Matthew will probably be able to answer your question better than me. But as far as I know if you increase your fee to $140 then this will have no effect on past returns but only from the day that you start charging the $140 fee. So past returns will not change at all.

Hello CsabaBiro01,

No, it is not. Changes in subscription prices have an impact on past performance.
Examples, started from 10,000, the cost of subscription is 0, capital for the year increased by 1,000 to 11,000, + 10% profit per year will be reflected in statistics. At 11,000, you decide to make a subscription cost of $ 100 per month and Oh MIRACLE !!! Last year’s last result + 10% in statistics will automatically change and turn into minus 2% !!! (11 000 - 12 * 100 = 11 000 - 1 200 = 9 800).

Hello RaoulSuurmeijer,

There is a multiplier for signal providers. It only works on decreasing. For your case. Try it out. It was 10,000 (start) became 20,000, you can roll back to 10,000 (but the start in this case will be 5,000). Only I think it will be as in my example above. A vicious circle and a problem cannot be solved.

Hello, Thank you for the explanation, this is very useful to know.
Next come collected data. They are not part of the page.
(* ===== verification/Relevance.v ===== *)
(** * Which profiles can change a resolution ([rv-maven-model/src/relevance.rs])

    The property names that a resolution may read, found by a worklist over every
    definition a lineage can give a name, and the profiles that can change what is read.
    Maps and sets of the code are [gmap] and [gset]; the worklist is a stack. *)

From Stdlib Require Import Ascii String Lia.
From stdpp Require Import base list strings gmap.
From S2P Require Import Prelude Iter Str Component Dependency Environment Interpolate Pom Activation.

#[local] Set Warnings "-clear-no-such-hyp".

Definition LIKES : str := $"os.detection.classifierWithLikes".

Definition holds_expression (text : str) : bool := contains $"${" text.

Inductive LineageRole := RoleProject | RoleDependency | RoleImport.

#[export] Instance lineage_role_eq_dec : EqDecision LineageRole.
Proof. solve_decision. Defined.

Record ResolutionKeys := {
  key_names : gset str;
  key_dynamic : bool;
  key_role : LineageRole;
  key_reaching : gmap str (gset str);
  key_all_reach : bool;
}.

Definition new_keys (role : LineageRole) : ResolutionKeys :=
  {| key_names := ∅; key_dynamic := false; key_role := role; key_reaching := ∅; key_all_reach := true |}.

Definition with_names (n : gset str) (k : ResolutionKeys) : ResolutionKeys :=
  {| key_names := n; key_dynamic := key_dynamic k; key_role := key_role k; key_reaching := key_reaching k; key_all_reach := key_all_reach k |}.

Definition as_dynamic (k : ResolutionKeys) : ResolutionKeys :=
  {| key_names := key_names k; key_dynamic := true; key_role := key_role k; key_reaching := key_reaching k; key_all_reach := key_all_reach k |}.

Definition with_reaching (r : gmap str (gset str)) (all : bool) (k : ResolutionKeys) : ResolutionKeys :=
  {| key_names := key_names k; key_dynamic := key_dynamic k; key_role := key_role k; key_reaching := r; key_all_reach := all |}.

(** ** Names a text reads *)

(** The keys and the names still to follow. *)
Definition Reading : Type := ResolutionKeys * list str.

Definition add_name (st : Reading) (name : str) : Reading :=
  if decide (name ∈ key_names st.1) then st else (with_names ({[name]} ∪ key_names st.1) st.1, st.2 ++ [name]).

(** The property a [project.properties.] or [pom.properties.] name reads. *)
Definition properties_alias (name : str) : option str :=
  match strip_prefix $"project.properties." name with
  | Some key => Some key
  | None => strip_prefix $"pom.properties." name
  end.

Definition read_name (st : Reading) (name : str) : Reading :=
  if holds_expression name then (as_dynamic st.1, st.2)
  else
    let st := add_name st name in
    match properties_alias name with Some key => add_name st key | None => st end.

(** [ResolutionKeys::read]. *)
Definition read_text (st : Reading) (text : str) : Reading := foldl read_name st (expression_names text).

Definition read_texts (st : Reading) (texts : list str) : Reading := foldl read_text st texts.

(** ** Declarations *)

(** [may_be_invalid] and [left_out]. *)
Definition may_be_invalid (d : Dependency) : bool :=
  let invalid_id id := negb (holds_expression id) && (bool_decide (id = []) || negb (is_maven_id_text id)) in
  bool_decide (is_Some (system_path d))
  || is_some_and (fun scope => eq_ignore_ascii_case (trim scope) $"system") (scope d)
  || invalid_id (group_id d) || invalid_id (artifact_id d).

Definition left_out (d : Dependency) : bool :=
  if may_be_invalid d
     || is_none_or (fun version => bool_decide (trim version = [])) (version d)
     || is_some_and (fun type_ => bool_decide (trim type_ = [])) (type_ d)
  then false
  else
    bool_decide (scope d ≫= (fun scope => scope_from_str (trim scope)) ∈ [Some Test; Some Provided]) || effective_optional d.

Definition is_reaching (k : ResolutionKeys) (group artifact : str) : bool :=
  is_some_and (fun artifacts : gset str => bool_decide (artifact ∈ artifacts)) (key_reaching k !! group).

Definition reaches (k : ResolutionKeys) (d : Dependency) : bool :=
  key_all_reach k || negb (left_out d) || holds_expression (group_id d) || holds_expression (artifact_id d)
  || is_reaching k (group_id d) (artifact_id d).

Definition manages (k : ResolutionKeys) (d : Dependency) : bool :=
  let import := is_some_and (fun scope => eq_ignore_ascii_case (trim scope) $"import" || holds_expression (trim scope)) (scope d) in
  negb (bool_decide (key_role k = RoleDependency)) || key_all_reach k || import || may_be_invalid d
  || holds_expression (group_id d) || holds_expression (artifact_id d) || is_reaching k (group_id d) (artifact_id d).

(** The texts of a declaration, in the order they are read. *)
Definition declaration_texts (d : Dependency) : list str :=
  [group_id d; artifact_id d]
  ++ omap id [version d; type_ d; classifier d; scope d; optional d; system_path d]
  ++ concat (map (fun x => [ex_group_id x; ex_artifact_id x]) (exclusions d)).

(** [read_declarations]. *)
Definition read_declarations (counts : ResolutionKeys -> Dependency -> bool) (st : Reading) (l : list Dependency) : Reading :=
  foldl (fun st d => if counts st.1 d then read_texts st (declaration_texts d) else st) st l.

Definition repository_texts (r : PomRepo.t) : list str :=
  PomRepo.url r :: omap id [PomRepo.id r; PomRepo.releases_enabled_text r; PomRepo.snapshots_enabled_text r;
                            PomRepo.releases_update_policy r; PomRepo.snapshots_update_policy r;
                            PomRepo.releases_checksum_policy r; PomRepo.snapshots_checksum_policy r].

(** [read_repositories], [read_content] and [read_pom_fields]. *)
Definition read_repositories (st : Reading) (l : list PomRepo.t) : Reading :=
  foldl (fun st r => read_texts st (repository_texts r)) st l.

Definition read_content (dependencies : list Dependency) (management : option (list Dependency)) (repositories : list PomRepo.t)
    (modules : list str) (st : Reading) : Reading :=
  let st := read_declarations reaches st dependencies in
  let st := read_declarations manages st (default [] management) in
  let st := read_repositories st repositories in
  if bool_decide (key_role st.1 = RoleProject) then read_texts st modules else st.

Definition read_pom_fields (st : Reading) (p : Pom.t) : Reading :=
  let st := read_texts st (omap id [Pom.group_id p; Pom.artifact_id p; Pom.version p; Pom.packaging p]) in
  let st := match Pom.parent p with
            | Some parent => read_texts st [Parent.group_id parent; Parent.artifact_id parent; Parent.version parent]
            | None => st
            end in
  let st := read_content (Pom.dependencies p) (Pom.dependency_management p) (Pom.repositories p) (Pom.modules p) st in
  match mjoin (Pom.distribution_management p) with
  | Some r => read_texts st (omap id [Relocated.group_id r; Relocated.artifact_id r; Relocated.version r])
  | None => st
  end.

Definition read_profile (st : Reading) (pr : Profile.t) : Reading :=
  read_content (Profile.dependencies pr) (Profile.dependency_management pr) (Profile.repositories pr) (Profile.modules pr) st.

Definition read_lineage_pom (st : Reading) (p : Pom.t) : Reading := foldl read_profile (read_pom_fields st p) (Pom.profiles p).

(** ** What a lineage defines *)

(** [entry(key).or_default().push(value)] for each entry. *)
Definition push_all (entries : list (str * str)) (m : gmap str (list str)) : gmap str (list str) :=
  foldl (fun m x => <[x.1 := default [] (m !! x.1) ++ [x.2]]> m) m entries.

Definition property_entries (chain : list Pom.t) (c : ActivationContext) (role : LineageRole) : list (str * str) :=
  concat (map (fun p => props (Pom.properties p) ++ concat (map (fun pr => props (Profile.properties pr)) (Pom.profiles p))) chain)
  ++ props (ctx_settings_properties c) ++ map_to_list (ctx_properties c) ++ map_to_list (ctx_system_properties c)
  ++ (if bool_decide (role = RoleProject)
      then omap (fun p => (fun likes => (LIKES, likes)) <$> get (Pom.declared_properties p) LIKES) chain else []).

Definition build_entries (chain : list Pom.t) : list (str * str) :=
  let set fields := omap (fun x => (fun value => (x.1, value)) <$> x.2) (zip Build.NAMES fields) in
  concat (map (fun p => set (Build.fields (Pom.build p)) ++ concat (map (fun pr => set (Build.fields (Profile.build pr))) (Pom.profiles p))) chain)
  ++ omap (fun name => (fun value => (name, value)) <$> super_pom_build name) Build.NAMES.

Definition lineage_prerequisite (chain : list Pom.t) : option str := p ← head chain; mjoin (Pom.prerequisites p).

(** [build_field]. *)
Definition referenced_field (name : str) : option str :=
  match strip_prefix $"project.build." name with
  | Some field => Some field
  | None => match strip_prefix $"pom.build." name with Some field => Some field | None => strip_prefix $"build." name end
  end.

(** The texts that following a name reads. *)
Definition name_texts (definitions build : gmap str (list str)) (prerequisite : option str) (name : str) : list str :=
  default [] (definitions !! name)
  ++ (if bool_decide (name ∈ [$"project.prerequisites.maven"; $"pom.prerequisites.maven"]) then option_list prerequisite else [])
  ++ default [] (referenced_field name ≫= (fun field => build !! field)).

(** A turn of the loop [drain]. *)
Definition drain_step (texts : str -> list str) (st : Reading) : Reading + Reading :=
  match last st.2 with
  | None => inr st
  | Some name => inl (read_texts (st.1, removelast st.2) (texts name))
  end.

(** Every name that a text can add, for the budget of the loop. *)
Definition text_names (text : str) : list str :=
  concat (map (fun name => name :: option_list (properties_alias name)) (expression_names text)).

Definition drain (texts : str -> list str) (all : list str) (st : Reading) : Reading :=
  default st (run_loop (drain_step texts) (1 + N.of_nat (length st.2 + length (concat (map text_names all)))) st).

(** ** [ResolutionKeys::of_lineage] *)

Definition is_conditional (pr : Profile.t) : bool :=
  is_some_and (fun a => bool_decide (is_Some (on_jdk a)) || bool_decide (is_Some (on_property a))
                        || bool_decide (is_Some (on_os a)) || bool_decide (is_Some (on_file a))) (Profile.activation pr).

(** The declarations of the lineage that reach a resolution; an expression in one of
    their ids makes every declaration count. *)
Fixpoint collect_reaching (l : list Dependency) (r : gmap str (gset str)) : gmap str (gset str) * bool :=
  match l with
  | [] => (r, false)
  | d :: l =>
    if left_out d then collect_reaching l r
    else if holds_expression (group_id d) || holds_expression (artifact_id d) then (r, true)
    else collect_reaching l (<[group_id d := {[artifact_id d]} ∪ default ∅ (r !! group_id d)]> r)
  end.

Definition declarations_of (chain : list Pom.t) : list Dependency :=
  concat (map (fun p => concat (map Profile.dependencies (Pom.profiles p)) ++ Pom.dependencies p) chain).

Section OfLineage.
Context (chain : list Pom.t) (c : ActivationContext) (role : LineageRole).

Definition role_keys : ResolutionKeys :=
  if bool_decide (role = RoleProject) then new_keys role
  else let '(r, all) := collect_reaching (declarations_of chain) ∅ in with_reaching r all (new_keys role).

Definition lineage_texts : str -> list str :=
  name_texts (push_all (property_entries chain c role) ∅) (push_all (build_entries chain) ∅) (lineage_prerequisite chain).

(** Every text the loop can meet. *)
Definition all_texts : list str :=
  map snd (property_entries chain c role) ++ map snd (build_entries chain) ++ option_list (lineage_prerequisite chain).

(** What the resolution of the lineage reads, drained. *)
Definition pom_keys : ResolutionKeys := (drain lineage_texts all_texts (foldl read_lineage_pom (role_keys, []) chain)).1.

(** And with the likes that os-maven-plugin reads in a project build. *)
Definition plugin_keys : ResolutionKeys :=
  if bool_decide (role = RoleProject)
  then (drain lineage_texts all_texts (read_text (pom_keys, []) ($"${" ++ LIKES ++ $"}"))).1 else pom_keys.

Definition of_lineage : ResolutionKeys * list HostInput :=
  let conditional := existsb is_conditional (concat (map Pom.profiles chain)) in
  let has_settings := bool_decide (role = RoleProject) && negb (bool_decide (ctx_settings_property_names c = ∅)) in
  if negb conditional && negb has_settings then (new_keys role, [])
  else
    let reads_likes := key_dynamic pom_keys || bool_decide (LIKES ∈ key_names pom_keys) in
    let read name := (key_dynamic plugin_keys || bool_decide (name ∈ key_names plugin_keys))
                     && bool_decide (ctx_properties c !! name = None)
                     && (negb (bool_decide (name = LIKES)) || reads_likes) in
    (plugin_keys,
     if has_settings then map SettingsProperty (List.filter read (elements (ctx_settings_property_names c))) else []).
End OfLineage.

(** [ResolutionKeys::is_relevant]. *)
Definition PROFILE_NAMES : list str := [$"directory"; $"finalName"; $"defaultGoal"].

Definition is_relevant (k : ResolutionKeys) (pr : Profile.t) : bool :=
  existsb (reaches k) (Profile.dependencies pr)
  || is_some_and (existsb (manages k)) (Profile.dependency_management pr)
  || negb (bool_decide (Profile.repositories pr = []))
  || (bool_decide (key_role k = RoleProject) && negb (bool_decide (Profile.modules pr = [])))
  || (negb (bool_decide (props (Profile.properties pr) = [])) && key_dynamic k)
  || existsb (fun x => bool_decide (x.1 ∈ key_names k)) (props (Profile.properties pr))
  || existsb (fun name =>
       is_some_and (fun value => bool_decide (is_Some value)) (Build.field (Profile.build pr) name)
       && (key_dynamic k || existsb (fun prefix => bool_decide (prefix ++ name ∈ key_names k)) [$"project.build."; $"pom.build."; $"build."]))
       PROFILE_NAMES.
What I would really wish to see is a monthly fee that is related to the amount of capital that is connected to my strategy, preferably performance based. Now I feel that a successful strategy with low capital requirements and low fee will in the end have to be canceled and restart with higher capital requirements, bigger trades and higher fee to achieve this. That’s why a fee per following-factor seems like a logical thing to have :wink:

An in between solution would be that a trader could announce that from a certain point in the future, the strategy will scale up with a certain factor (required capital, trading size, fee). This way a small successful strategy can grow into a big strategy without touching on past performance before the up scaling. It will be less accessible to smaller investors though.